How is methane extracted from hydrates?
The gas hydrates are cage-like structures made up of water molecules, and each such cage holds a methane molecule inside it. If one has to recover the methane, millions of such water cages have to be broken. The process we have developed in our laboratory at IIT Madras allows us to break these cages with minimal energy. This process releases methane gas which could be produced in the same manner as any oil and gas operation.
Other than methane, what else are hydrates important for?
In a separate process where we studied the formation of carbon dioxide hydrates under the sea bed, we developed a process for carbon dioxide sequestration. The carbon dioxide that has been captured from any process either has to be utilised or sequestrated for its efficient removal from the atmosphere. In the process of sequestration, gaseous carbon dioxide is converted into solid carbon dioxide (carbon dioxide hydrates) under the sea bed. These transformations happen without any significant external intervention because deep inside the sea bed, in-situ conditions are conducive for carbon dioxide hydrate growth.
Another application where we have contributed significantly is in the form of water purification through hydrate formation. Effluent water from industries, which are contaminated with many impurities, could be purified by converting the pure water into solid hydrates, thus, leaving the contaminants in liquid water. In the next step, the solid hydrate is separated from the original liquid and dissociated to produce pure water.
Linking one branch of Math to another
Apoorva Khare of IISc Bangalore, who works in several subfields of mathematics, is one of the winners of this year’s Shanti Swarup Bhatnagar Prize for Mathematical Sciences, sharing it with Neeraj Kayal of Microsoft Research Institute. Khare explains his work in representation theory, combinatorics and matrix analysis and how he finds connections among these diverse fields. Read edited excerpts.
Why is it necessary to connect branches of mathematics? What does it mean to do that?

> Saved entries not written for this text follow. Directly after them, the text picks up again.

(* ===== verification/TunnelsStore.v ===== *)
(** * Tunnels: [internal/store/tunnels.go], [tunnels_warp.go], [tunnel_checks.go]

    Creation, update and deletion of tunnels, the built-in pool the daemon
    keeps ([EnsureBuiltinPool]), WARP registrations and the saved results of
    tunnel checks.  [newID] and [time.Now] are arguments of the handlers that
    call them. *)

From S2P Require Import Prelude GoStd Model Db Wf Sample RulesStore.

(** ** Handlers *)

(** The unique-violation branch shared by the writers of [tunnels]. *)
Definition tunnelWriteErr (e : error) : error :=
  if isUniqueViolation e then MkError ErrInvalid "tunnel name taken" else e.

(** Empty identifier and creation time are filled in. *)
Definition tunnel_fill (newID : string) (now : Z) (t : Tunnel) : Tunnel :=
  MkTunnel (if decide (t.(t_id) = EmptyString) then newID else t.(t_id))
    t.(t_name) t.(t_type) t.(t_source) t.(t_raw) t.(t_parsed) t.(t_enabled)
    (if IsZero t.(t_created) then now else t.(t_created))
    t.(t_pool) t.(t_pool_updated) t.(t_builtin) t.(t_country).

(** [CreateTunnel] *)
Definition CreateTunnel (newID : string) (now : Z) (t : Tunnel) : Tx Tunnel :=
  _ ← lift (tunnel_validate t);
  let t := tunnel_fill newID now t in
  _ ← catch (sql_insert_tunnel t) tunnelWriteErr;
  mret t.

(** [Tunnel] and [Tunnels] *)
Definition GetTunnel (id : string) : Tx Tunnel := fun d =>
  match tunnels d !! id with
  | Some t => Ok (t, d)
  | None => fail ErrNotFound "tunnel"
  end.
Definition Tunnels : Tx (list Tunnel) := gets q_tunnels.

(** The SET list of [UpdateTunnel]: created_at, builtin and country stay. *)
Definition tunnel_overwrite (t old : Tunnel) : Tunnel :=
  MkTunnel old.(t_id) t.(t_name) t.(t_type) t.(t_source) t.(t_raw) t.(t_parsed) t.(t_enabled)
    old.(t_created) t.(t_pool) (stored_opt_time t.(t_pool_updated)) old.(t_builtin) old.(t_country).

(** [UpdateTunnel] *)
Definition UpdateTunnel (t : Tunnel) : Tx unit :=
  _ ← lift (tunnel_validate t);
  _ ← guard_tx (bool_decide (t.(t_id) = EmptyString)) ErrInvalid "updated tunnel without id";
  n ← catch (sql_update_tunnel t.(t_id) (fun _ => true) (tunnel_overwrite t)) tunnelWriteErr;
  checkAffected n "tunnel".
(* ===== verification/SettingsStore.v ===== *)
(** * Settings: [internal/store/settings.go] and its neighbours

    The [Settings] record, its defaults, validation and its key/value form in
    the table [settings]; [SaveSettings]/[UpdateSettings] with the REALITY
    side effects; the server identity; and the keys other files keep in the
    same table ([install.go], [notify.go], [wgkeys.go]).  Unicode upper-casing
    of a hand-edited country list is the class [Unicode] of [GoStd]. *)

From Stdlib Require Import Ascii.
From S2P Require Import Prelude GoStd Model Db Wf Sample RulesStore PeersStore.
#[local] Open Scope Z_scope.

Definition MinClientMTU : Z := 1280.
Definition MaxClientMTU : Z := 1420.
Definition MinPoolUpdateInterval : Z := 30 * minute.

Record Settings := MkSettings {
  s_reality : bool;
  s_reality_port : Z;
  s_reality_server : string;
  s_handshake_server : string;
  s_handshake_port : Z;
  s_wg_port : Z;
  s_wg_pool : string;
  s_wg_server : string;
  s_endpoint : string;
  s_mtu : Z;
  s_dns : string;
  s_dns_type : string;
  s_wan : string;
  s_list_interval : Z;    (** durations in nanoseconds *)
  s_pool_interval : Z;
  s_blocklist : list string;
  s_check_interval : Z;
  s_log : string
}.

Definition DefaultPoolCountryBlocklist : list string := ["RU"; "BY"].
Definition DefaultSettings : Settings :=
  MkSettings false 8443 "" "" 443 51820 "10.8.0.0/24" "10.8.0.1" "" 1280 "1.1.1.1" "udp" ""
    (24 * hour) hour DefaultPoolCountryBlocklist (2 * minute) "warn".
(* ===== verification/PoolRefresh.v ===== *)
(** * The schedule of the pools

    [internal/lists/pool.go]: one round of the manager over all pools, each
    catalogue crawled once, the merged lists written to the store.  The crawl
    itself (HTTP, the catalogue's page format) is a function of the catalogue
    here; the loop around a round only chooses the time of the next one. *)

From S2P Require Import Prelude GoStd Model Db Wf SettingsStore TunnelsStore PoolFilter PoolMerge Sample.
#[local] Open Scope Z_scope.

(** ** Definitions *)
Record PoolTunnel := MkPoolTunnel {
  pt_id : string; pt_name : string; pt_catalog : string; pt_enabled : bool; pt_servers : list PoolServer }.

Definition PoolTunnelFrom (t : Tunnel) : PoolTunnel :=
  MkPoolTunnel t.(t_id) t.(t_name) t.(t_raw) t.(t_enabled) t.(t_pool).
Definition PoolTunnels (l : list Tunnel) : list PoolTunnel :=
  map PoolTunnelFrom (filter (fun t => t.(t_source) = SourcePool) l).

Definition Identity (t : PoolTunnel) : string * string * bool := (t.(pt_id), t.(pt_catalog), t.(pt_enabled)).
Definition SamePoolSet (a b : list PoolTunnel) : bool := bool_decide (Identity <$> a = Identity <$> b).

(** What a crawl of a catalogue gives: servers, [ErrPoolCrawlBusy], or another
    error. *)
Inductive crawl := Crawled (servers : list PoolServer) | Busy | CrawlFailed.

(** The pause after a round and the back-off of the next failure ([loop]), in
    nanoseconds. *)
Definition DefaultPoolInterval : Z := 3600 * second.
Definition defaultRetry : Z := 60 * second.
Definition maxRetryBackoff : Z := 15 * 60 * second.
Definition loop_wait (interval retry backoff : Z) (failed : bool) : Z * Z :=
  if failed
  then (if decide (backoff < interval) then backoff else interval,
        if decide (backoff < maxRetryBackoff) then backoff * 2 else backoff)
  else (interval, retry).

Section refresh.
Context `{PP : PoolPolicy} (countries : list string).
(** [PoolCatalog.Servers] for the crawl of this round, and the clock. *)
Variables (Servers : string -> crawl) (now : Z).

Record Round := MkRound {
  rd_db : db;
  rd_changed : bool;        (** is an update announced? *)
  rd_errors : nat;
  rd_crawls : list string   (** the catalogues visited, in order *)
}.
(* ===== verification/IPPolicy.v ===== *)
(** * Local addresses

    [internal/ippolicy/private.go]: the boundary the packet filter and the
    generated configuration share. *)

From S2P Require Import Prelude.

(** [LocalIPv4] *)
Definition LocalIPv4 : list string :=
  ["0.0.0.0/8"; "10.0.0.0/8"; "127.0.0.0/8"; "169.254.0.0/16"; "172.16.0.0/12"; "192.168.0.0/16";
   "224.0.0.0/4"; "240.0.0.0/4"].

Connections in mathematics mean that the same object can be understood in multiple ways — or a concept in one field of mathematics can be understood using tools from another field. A famous example is from high school geometry: one can bisect any angle using just a ruler and compass, but one cannot trisect 60°, say, if one is restricted to just those two instruments. This is a fact in geometry, but to understand why the task is impossible, we need to use tools from another branch of mathematics, algebra — fields and roots of polynomials of degrees 2 and 3.
To put one aspect of my research in very simple terms, I worked with some special matrices using tools of calculus (or more broadly, “analysis”), and obtained objects called "Schur polynomials" that have traditionally been studied under "algebra". This connection between analysis and algebra was not explored before, and it has led to interesting new developments in both algebra and analysis.
Help us understand the branches you work in.
Matrices are arrays of numbers that encode information, including data of covariances and correlations. Such matrices are central to statistical analysis of data, which has real-world implications in all applied fields.
Combinatorics and discrete mathematics traditionally arose from counting objects with specified properties, but by now the field has grown to include the study of graphs and networks, symmetry groups, and even functions of many variables that remain the same when one permutes the variables.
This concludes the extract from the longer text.